Michelle enters your office and takes a seat in a chair. “I’m scheduled to make a presentation to the board at the quarterly meeting next week. I know it’s short notice, but I was wondering if you could pull together a 30-minute presentation for them?” she asks.
“What would you like me to present?” you ask.
“As you know, you and Elena have been brought on to revitalize the product line for the company. Your role is to create a winning marketing plan that will allow us to capitalize on the new product that Elena is designing. The board would like you to discuss some of the issues that you will be considering as you develop the marketing plan for the new product. I know they’re especially interested in your thoughts on the global market.”

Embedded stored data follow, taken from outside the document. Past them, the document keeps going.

(** * SJF_Scheduling: the M/M/1 simulation of [lab3_sjf.c]

    A shallow embedding of the discrete-event simulator: the event list
    (a doubly linked list kept in time order), the ready queue (a singly
    linked list kept in burst order), the exponential variate generator
    and the driver that ties them together.

    Representation choices.
    - A linked list is the Rocq list of its nodes in link order, head first:
      [top_event] / [q_head] is the first element and [last_event] /
      [q_last] the last one; the empty list is the state with both
      pointers [NULL].
    - [struct Custs *] is [option Custs]: a customer record is owned by
      one event node or one queue node at a time, so the record travels
      with its owner; [NULL] is [None].
    - [long int] is a [Z] kept inside [LONG_MIN .. LONG_MAX]; an operation
      whose result leaves the range has no defined behaviour.
    - [float] and [double] quantities are real numbers: rounding is not
      modelled.
    - A computation whose behaviour C leaves undefined (a [NULL]
      dereference, a signed overflow, the conversion of a non-finite value
      to [long int]) has no result: [None]. *)

From Stdlib Require Import String ZArith List Bool Lia.
From Stdlib Require Import Sorting.Sorted Sorting.Permutation.
From Stdlib Require Import Reals Lra.
Import ListNotations.
Local Open Scope Z_scope.

(** ** Data *)

(** simulation events *)
Definition ARRIVAL : Z := 0.
Definition COMPLETE : Z := 1.
Definition EOS : Z := 2.

(** customer nodes *)
Record Custs : Type := mkCusts {
  arrive_time : Z;   (* arrival time of customer *)
  CPU_time : Z       (* CPU burst time of customer *)
}.

(** event list nodes; [forward] and [backward] are the list structure *)
Record event_node : Type := mkEvent {
  ev_type : Z;                  (* event type *)
  ev_time : Z;                  (* time for event to occur *)
  cust_index : option Custs     (* customer responsible for this event *)
}.

(** What the program prints: fixed text, or the formatted mean. *)
Inductive output : Type :=
| Text (msg : string)
| MeanResponse (mean : R).


(** ** Lists ordered by an integer key *)

Section Keyed.
Context {A : Type}.
Variable key : A -> Z.

Definition key_le (a b : A) : Prop := key a <= key b.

“That sounds like a great idea,” you say.
Consider the environmental variables (i.e., technological, demographic, economic, political, and cultural variables) that you must include in your marketing plan, and answer the following:
- Which of the environmental factors do you feel is the most critical, and why?
- What might someone with an opposing viewpoint think is the most important?
- Given this opposing argument, how would you argue your opinion?
- What solutions should be considered as you seek to develop a sense of ownership of your plan?
- What solutions would you recommend to the board, and why?
- Is a compromise feasible?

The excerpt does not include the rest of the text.